L'homme se saisit de la corde à même mon sac. Je lui confie les rennes de ma monture, non sans avoir murmuré quelques paroles rassurantes à mon fier étalon et repris ce qui m'était intéressant dans le sac de fonte. Tandis que je rage un peu qu'il ait choisi cet élément particulier, c'est un objet dont j'ignore si je peux trouver l'équivalent ici et qui pourrait m'être utile.
(T'inquiètes. Je grimperais sans.)
Elle m'a déjà démontré son adresse dans les montagnes aussi approuvé-je mentalement sa remarque. Mais je dois maintenant faire face à un tas de négociateur en herbe, tous regroupé autour de moi à me proposer des offres, pour certaines alléchantes, d'ailleurs. Si l'idée de manger du poisson me tente particulièrement, c'est Astinor qui s'en réjouit le plus, le coté félin qui doit remonter je suppose. Après tout, c'est la viande du pauvre sur le Naora, le poisson.
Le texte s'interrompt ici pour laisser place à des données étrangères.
Lemma contains_split (d s : string) :
  contains d s = true ↔ ∃ pre post, s = pre +:+ d +:+ post.
Proof.
  induction s as [|c s IH].
  - change (contains d EmptyString) with (String.prefix d EmptyString || false).
    rewrite orb_false_r, prefix_split. split.
    + intros [post H]. by exists EmptyString, post.
    + intros [pre [post H]]. destruct pre; [by exists post | discriminate].
  - change (contains d (String c s))
      with (String.prefix d (String c s) || contains d s).
    rewrite orb_true_iff, prefix_split, IH. split.
    + intros [[post H] | [pre [post H]]].
      * by exists EmptyString, post.
      * exists (String c pre), post. simpl. by rewrite H.
    + intros [pre [post H]]. destruct pre as [|c' pre]; simpl in H.
      * left. by exists post.
      * right. exists pre, post. congruence.
Qed.

Lemma lower_app (a b : string) : lower (a +:+ b) = lower a +:+ lower b.
Proof. induction a as [|c a IH]; simpl; [done | by rewrite IH]. Qed.

Lemma lower_split (s a b : string) :
  lower s = a +:+ b → ∃ s1 s2, s = s1 +:+ s2 ∧ lower s1 = a ∧ lower s2 = b.
Proof.
  revert s. induction a as [|c a IH]; intros s H; simpl in H.
  - by exists EmptyString, s.
  - destruct s as [|c' s]; [discriminate |]. simpl in H.
    injection H as Hc Hs. destruct (IH _ Hs) as (s1 & s2 & -> & H1 & H2).
    exists (String c' s1), s2. simpl. by rewrite Hc, H1.
Qed.

(** A case-insensitive occurrence: some stretch of the text lowers to the
    needle. *)
Lemma contains_lower_split (d s : string) :
  contains d (lower s) = true ↔
  ∃ pre mid post, s = pre +:+ mid +:+ post ∧ lower mid = d.
Proof.
  rewrite contains_split. split.
  - intros (p & q & H).
    destruct (lower_split _ _ _ H) as (pre & rest & -> & _ & H2).
    destruct (lower_split _ _ _ H2) as (mid & post & -> & H3 & _).
    by exists pre, mid, post.
  - intros (pre & mid & post & -> & <-).
    exists (lower pre), (lower post). by rewrite !lower_app.
Qed.

Lemma take_drop_chars (n : nat) (s : string) :
  take_chars n s +:+ drop_chars n s = s.
Proof.
  revert s. induction n as [|n IH]; intros [|c s]; simpl; try done.
  by rewrite IH.
Qed.

Lemma length_take_chars (n : nat) (s : string) :
  String.length (take_chars n s) = Nat.min n (String.length s).
Proof.
  revert s. induction n as [|n IH]; intros [|c s]; simpl; try done.
  by rewrite IH.
Qed.

Lemma lower_take_chars (n : nat) (s : string) :
  lower (take_chars n s) = take_chars n (lower s).
Proof.
  revert s. induction n as [|n IH]; intros [|c s]; simpl; try done.
  by rewrite IH.
Qed.

Lemma lower_drop_chars (n : nat) (s : string) :
  lower (drop_chars n s) = drop_chars n (lower s).
Proof.
  revert s. induction n as [|n IH]; intros [|c s]; simpl; try done.
Qed.

Lemma lower_char_idem (c : ascii) : lower_char (lower_char c) = lower_char c.
Proof. by destruct c as [[] [] [] [] [] [] [] []]. Qed.

Lemma append_assoc (a b c : string) : (a +:+ b) +:+ c = a +:+ b +:+ c.
Proof. induction a as [|x a IH]; simpl; [done | by rewrite IH]. Qed.

Lemma append_nil_r (a : string) : a +:+ EmptyString = a.
Proof. induction a as [|x a IH]; simpl; [done | by rewrite IH]. Qed.

Lemma replace_app (old : ascii) (new a b : string) :
  replace old new (a +:+ b) = replace old new a +:+ replace old new b.
Proof.
  induction a as [|c a IH]; simpl; [done |].
  destruct (Ascii.eqb c old); rewrite IH; [| done].
  by rewrite append_assoc.
Qed.

End TextFacts.

(** ** Facts about the matcher *)

Module ReFacts.
Import Text Re TextFacts.

Lemma give_back_some (rest : nat → option nat) (lo n r : nat) :
  give_back rest lo n = Some r →
  ∃ k m, lo ≤ k ∧ k ≤ n ∧ rest k = Some m ∧ r = k + m.
Proof.
  induction n as [|n IH]; simpl.
  - destruct (Nat.ltb_spec 0 lo); [done |].
    destruct (rest 0) as [m|] eqn:E; [| done].
    intros [= <-]. exists 0, m. repeat split; [lia | lia | done].
  - destruct (Nat.ltb_spec (S n) lo); [done |].
    destruct (rest (S n)) as [m|] eqn:E.
    + intros [= <-]. exists (S n), m. repeat split; [lia | lia | done].
    + intros H'. destruct (IH H') as (k & m & ? & ? & ? & ?).
      exists k, m. repeat split; [lia | lia | done | done].
Qed.

Lemma give_back_ext (f g : nat → option nat) (lo n : nat) :
  (∀ k, f k = g k) → give_back f lo n = give_back g lo n.
Proof.
  intros Hfg. induction n as [|n IH]; simpl; rewrite Hfg; [done |].
  by rewrite IH.
Qed.

Lemma run_positive (p : ascii → bool) (cap : option nat) (s : string) :
  1 ≤ run p cap s → ∃ c s', s = String c s'.
Proof.
  destruct s as [|c s]; [| by eauto].
  destruct cap as [[|n]|]; simpl; lia.
Qed.

(** A pattern whose first item asks for a character matches no empty
    stretch. *)
Lemma match_here_positive (ic : bool) (it : item) (re : pattern)
      (s : string) (len : nat) :
  1 ≤ lo it → match_here ic (it :: re) s = Some len →
  1 ≤ len ∧ ∃ c s', s = String c s'.
Proof.
  intros Hlo H. simpl in H.
  destruct (give_back_some _ _ _ _ H) as (k & m & ? & ? & _ & ->).
  split; [lia |]. apply (run_positive (accepts ic (set it)) (hi it)). lia.
Qed.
Cela a constitué l'essentiel de mes repas, choses étranges n'est-ce pas pour une garde-forestière, mais le gibier était propriété royale, et donc interdite à la chasse pour les roturiers et même pour les nobles n'ayant pas reçu l'autorisation. C'est d'ailleurs pour cela qu'une forte partie de mon boulot consistait à traquer les très pauvres de Cyniar qui venait braconner sur les terres dont j'avais la charge. Je me contentais de les faire fuir pour ma part, mais je sais qu'Ildraën, celui qui était mon mentor dans le domaine, n'hésitait pas à leur tirer des flèches. Il avait d'ailleurs la coutume de marquer son arc d'un trait de charbon pour chaque braconnier blessé et d'une encoche pour chaque tué. Il a fini par renoncer d'ailleurs à cette dernière idée, il disait en plaisantant que son arc réduit à une brindille ne servirait plus; il faisait donc une marque avec le sang de sa victime au final.
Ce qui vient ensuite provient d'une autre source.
Lemma eventsStep_winv params p sel w w' :
  winv params w → eventsStep p sel w = Some w' → winv params w'.
Proof.
  intros (I1 & I2 & I3 & I4 & I5 & I6 & I7 & I8 & I9) H.
  destruct (eventsStep_inv _ _ _ _ H)
    as (c & c' & es & st & Hin & Hc & Hh & Eh & El & Elog & Ew & Es & Ed & Et).
  destruct (I8 p c Hc) as (H1 & H2 & H3 & H4 & H5 & H6).
  destruct (handleEvents_ok _ _ _ _ _ _ _ H2 Hh)
    as ((R1 & R2 & R3 & R4 & R5 & R6 & R7) & _).
  pose proof (lookup_lt_Some _ _ _ Hc) as Hlt.
  unfold winv. rewrite Es, Eh, El, Elog, Et, length_insert. cbn.
  rewrite app_assoc.
  split_and!; try done.
  - intros q Hq. apply I5. destruct st; set_solver.
  - intros x Hx. apply elem_of_app in Hx as [Hx|Hx]; [by apply I6|].
    apply list_elem_of_fmap in Hx as (m & -> & _). done.
  - apply Forall_app. split; [done|].
    eapply Forall_impl; [exact R5|]. cbn. intros m ->. lia.
  - intros q cq Hq. destruct (decide (p = q)) as [<-|Hne].
    + rewrite list_lookup_insert_eq in Hq by done. inversion Hq; subst cq; clear Hq.
      unfold heap_ok, delivered. cbn. rewrite El, Elog, delivered_tagged.
      rewrite decide_True by done. split_and!.
      * congruence.
      * done.
      * destruct R1 as (_ & Hl & _). destruct st.
        -- split; [|done]. intros _. destruct Hl as [|Hl]; [done|].
           apply R6 in Hl. done.
        -- split; [set_solver|]. intros Hl0. destruct R6 as [R6 _].
           specialize (R6 eq_refl). lia.
      * destruct st; [auto|set_solver].
      * destruct R4. lia.
      * destruct R4 as [Hle Hrel]. rewrite fmap_app, <- app_assoc, Hrel, app_assoc.
        fold (delivered p w). rewrite H6.
        replace (client.lastProcessedMessageSeqNum c' - 1)
          with ((client.lastProcessedMessageSeqNum c - 1)
                + (client.lastProcessedMessageSeqNum c'
                   - client.lastProcessedMessageSeqNum c)) by lia.
        rewrite seqZ_app by lia. do 2 f_equal. lia.
    + rewrite list_lookup_insert_ne in Hq by done.
      destruct (I8 q cq Hq) as (G1 & G2 & G3 & G4 & G5 & G6).
      unfold heap_ok, delivered. cbn. rewrite El, Elog, delivered_tagged.
      rewrite decide_False by done. rewrite app_nil_r.
      split_and!; try done.
      * rewrite <- G3. destruct st; set_solver.
      * intros Hq'. apply G4. destruct st; set_solver.
  - intros q Hq. unfold delivered. rewrite Elog, delivered_tagged.
    fold (delivered q w). rewrite filter_app, (I9 q Hq). f_equal.
    destruct (decide (p = q)) as [<-|Hne].
    + apply filter_all. eapply Forall_impl; [exact R5|]. cbn. intros m ->. done.
    + apply filter_none. eapply Forall_impl; [exact R5|]. cbn. intros m ->. lia.
Qed.

Lemma step_winv params l w w' :
  winv params w → step l w = Some w' → winv params w'.
Proof.
  intros Hinv H. destruct l; cbn in H.
  - destruct (tickerStopped w); inversion H; subst. by apply Tick_winv.
  - by eapply handleConn_winv.
  - by eapply eventsStep_winv.
  - destruct (Read rc w) as [[w1 r]|] eqn:Hr; inversion H; subst.
    by eapply Read_winv.
  - inversion H; subst. by apply Write_winv.
  - inversion H; subst. by apply CloseConn_winv.
  - inversion H; subst. by apply CloseSignal_winv.
  - by eapply CloseWait_winv.
Qed.

Lemma run_winv params ls w w' :
  winv params w → run ls w = Some w' → winv params w'.
Proof.
  revert w. induction ls as [|l ls IH]; intros w Hinv H; cbn in H.
  - by inversion H; subst.
  - destruct (step l w) as [w1|] eqn:Hs; [|done].
    eapply IH; [|exact H]. by eapply step_winv.
Qed.

Lemma reachable_winv params w : reachable params w → winv params w.
Proof. intros [ls H]. eapply run_winv; [apply NewServer_winv|exact H]. Qed.

(** ** Ordered delivery *)




Example delivery_reordered :
  SeqNum <$> readBy 0 (world_after run_reorder_read) = [2; 3].
Proof. vm_compute. reflexivity. Qed.

(** ** The sliding window *)

(** C5.  With a window size that is not negative, in every world a server
    can be in, the window of every connection holds at most [windowSize]
    entries. *)
Theorem window_bounded params w p c :
  0 ≤ WindowSize params →
  reachable params w →
  heap w !! p = Some c →
  Z.of_nat (length (client.slideWindow c)) ≤ client.windowSize c.
Proof.
  intros Hws Hr Hc. apply reachable_winv in Hr.
  destruct Hr as (_ & _ & _ & _ & _ & _ & _ & I8 & I9).
  destruct (I8 p c Hc) as (_ & (_ & _ & _ & _ & Hwin & _) & _).
  by apply Hwin.
Qed.

Example window_full :
  (fun c => (client.slideWindow c, SeqNum <$> client.pendingSendMessages c))
    <$> heap (world_after run_writes) = [([1], [2; 3])].
Proof. vm_compute. reflexivity. Qed.

Lemma window_bounded_witness :
  ∃ c, heap (world_after run_writes) !! 0%nat = Some c ∧
       Z.of_nat (length (client.slideWindow c)) ≤ client.windowSize c.
Proof.
  eexists. split; [vm_compute; reflexivity|].
  apply (window_bounded params1 (world_after run_writes) 0%nat).
  - vm_compute. discriminate.
  - exists run_writes. vm_compute. reflexivity.
  - vm_compute. reflexivity.
Defined.

(** ** Datagrams for unknown connections *)

(** C8.  A Data or Ack datagram whose connection id is not in the table is
    dropped: the round of [handleConn] ends normally and the world (the
    server and every connection) is what it was. *)
Theorem unknown_connection_dropped w a message :
  demux w = true →
  Type_ message = MsgData ∨ Type_ message = MsgAck →
  server.clients (srv w) !! ConnID message = None →
  step (Conn (CaseDefault (Some (a, message)))) w = Some w.
Proof.
  intros Hd Hty Hk. cbn. unfold handleConn. rewrite Hd. cbn. unfold onDatagram.
  destruct Hty as [-> | ->]; by rewrite Hk.
Qed.

Lemma unknown_connection_dropped_witness :
  step (Conn (CaseDefault (Some (7, data1 2)))) (NewServer params1)
  = Some (NewServer params1).
Proof.
  apply unknown_connection_dropped.
  - reflexivity.
  - left. reflexivity.
  - reflexivity.
Defined.

(** ** [Read] *)



(** ** Connect *)

Lemma winv_connIDs params w :
  winv params w →
  NoDup (client.connID <$> heap w) ∧
  ∀ c, c ∈ heap w → 0 ≤ client.connID c < server.nextClientID (srv w).
Proof.
  intros (I1 & _ & _ & _ & _ & _ & _ & I8 & I9). split.
  - apply NoDup_alt. intros i j x Hi Hj.
    apply list_lookup_fmap_Some in Hi as (ci & -> & Hci).
    apply list_lookup_fmap_Some in Hj as (cj & Heq & Hcj).
    destruct (I8 i ci Hci) as (Ei & _). destruct (I8 j cj Hcj) as (Ej & _). lia.
  - intros c Hc. apply list_elem_of_lookup in Hc as [p Hp].
    destruct (I8 p c Hp) as (E & _). apply lookup_lt_Some in Hp. lia.
Qed.

(** C7.  A Connect datagram handled while the server is not closing: the
    connection gets the id [nextClientID], which is above the id of every
    connection ever built (so no id comes back) and is not in the table; the
    connection is put in the table under that id, the counter goes up by
    one, the loop of the connection is started, and the first thing the loop
    writes to the peer is the acknowledgment with sequence number 0.  While
    the server is closing the datagram changes nothing. *)
Theorem connect_allocates params w a message :
  reachable params w →
  demux w = true →
  Type_ message = MsgConnect →
  ∃ w', step (Conn (CaseDefault (Some (a, message)))) w = Some w' ∧
    (server.isConnClosed (srv w) = true → w' = w) ∧
    (server.isConnClosed (srv w) = false →
     let id := server.nextClientID (srv w) in
     let p := length (heap w) in
     (∀ c, c ∈ heap w → client.connID c < id) ∧
     server.clients (srv w) !! id = None ∧
     server.clients (srv w') = <[id := p]> (server.clients (srv w)) ∧
     server.nextClientID (srv w') = id + 1 ∧
     (∃ c, heap w' = heap w ++ [c] ∧ client.connID c = id ∧ client.addr c = a ∧
           client.isClosed c = 0 ∧ client.isLost c = 0) ∧
     NoDup (client.connID <$> heap w') ∧
     loops w' = {[p]} ∪ loops w ∧
     ∃ w'', step (Events p SelWrite) w' = Some w'' ∧
            wire w'' = wire w ++ [(p, a, NewAck id 0)]).
Proof.
  intros Hr Hd Hty.
  assert (winv params
            (onDatagram a message w)) as Hinv'.
  { apply onDatagram_winv. by apply reachable_winv. }
  apply reachable_winv in Hr.
  exists (onDatagram a message w). split.
  { cbn. unfold handleConn. by rewrite Hd. }
  unfold onDatagram in *. rewrite Hty in *.
  destruct (server.isConnClosed (srv w)) eqn:Hcl; split; try done.
  intros _. cbn zeta.
  destruct (winv_connIDs _ _ Hr) as [_ Hids].
  destruct (winv_connIDs _ _ Hinv') as [Hnd _].
  destruct Hr as (I1 & I2 & I3 & I4 & I5 & I6 & I7 & I8 & I9).
  split_and!; try done.
  - intros c Hc. apply Hids in Hc. lia.
  - destruct (server.clients (srv w) !! server.nextClientID (srv w)) as [q|] eqn:Hq;
      [|done].
    destruct (I4 _ _ Hq). lia.
  - eexists. split; [reflexivity|]. done.
  - assert (length (heap w) ∉ loops w) as Hnin.
    { intros Hin. specialize (I5 _ Hin). lia. }
    unfold step, eventsStep. cbn.
    rewrite bool_decide_eq_true_2 by set_solver.
    rewrite lookup_app_r by lia. rewrite Nat.sub_diag. cbn.
    eexists. split; [reflexivity|]. cbn. done.
Qed.

Lemma connect_allocates_witness :
  ∃ w', step (Conn (CaseDefault (Some (7, connect1)))) (NewServer params1) = Some w' ∧
        server.nextClientID (srv w') = 1 ∧
        ∃ w'', step (Events 0%nat SelWrite) w' = Some w'' ∧
               wire w'' = [(0%nat, 7, NewAck 0 0)].
Proof.
  assert (reachable params1 (NewServer params1)) as Hr by (by exists []).
  destruct (connect_allocates params1 (NewServer params1) 7 connect1 Hr
              eq_refl eq_refl) as (w' & Hs & _ & H).
  exists w'. split; [exact Hs|].
  destruct (H eq_refl) as (_ & _ & _ & Hn & _ & _ & _ & Hw). split; [exact Hn|exact Hw].
Defined.

(** ** [Write] and [CloseConn] *)

Lemma reachable_table_ok params w : reachable params w → table_ok w.
Proof.
  intros Hr k p Hk. apply reachable_winv in Hr.
  destruct (winv_lookup _ _ _ _ Hr Hk) as (c & Hc & _). eauto.
Qed.

Lemma isConnClosed_true s : server.isConnClosed s = true ↔ server.isClosed s ≠ 0.
Proof.
  unfold server.isConnClosed. destruct (server.isClosed s =? 0) eqn:E.
  - apply Z.eqb_eq in E. split; [done|lia].
  - apply Z.eqb_neq in E. done.
Qed.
Bref, toujours est-il que manger du poisson reste toujours un plaisir pour moi, même si c'est pas le plus simple à transporter. En effet, un peu de viande séchée reste plus comestible que du poisson salé quand on avance à cheval. Et si la viande est mal préparée, elle reste plus longtemps mangeable qu'un poisson qui ne tient guère plus d'une journée.
Il est d'ailleurs question de poissons frais entre mes interlocuteurs devenus forts... agressifs entre eux. J'en suis encore à me demander quand je vais calmer la tension du groupe, n'ayant aucune envie de me retrouver au sein d'une bagarre de rue, qu'Astinor intervient. (Laisse faire !)
De sa voix forte et aiguë à la fois, elle s'adresse aux dockers qui conteste la fraîcheur : "Y vient d'un lac à Treeof en char à boeuf son poiscaille ?"
J'espère que son humour passera sur ce coup-là, mais je n'ai pas le temps de m'occuper de ça, qu'elle enchaîne directement en s'adressant au marchand de poisson :
"Un gros poisson frais contre une fiole de verre."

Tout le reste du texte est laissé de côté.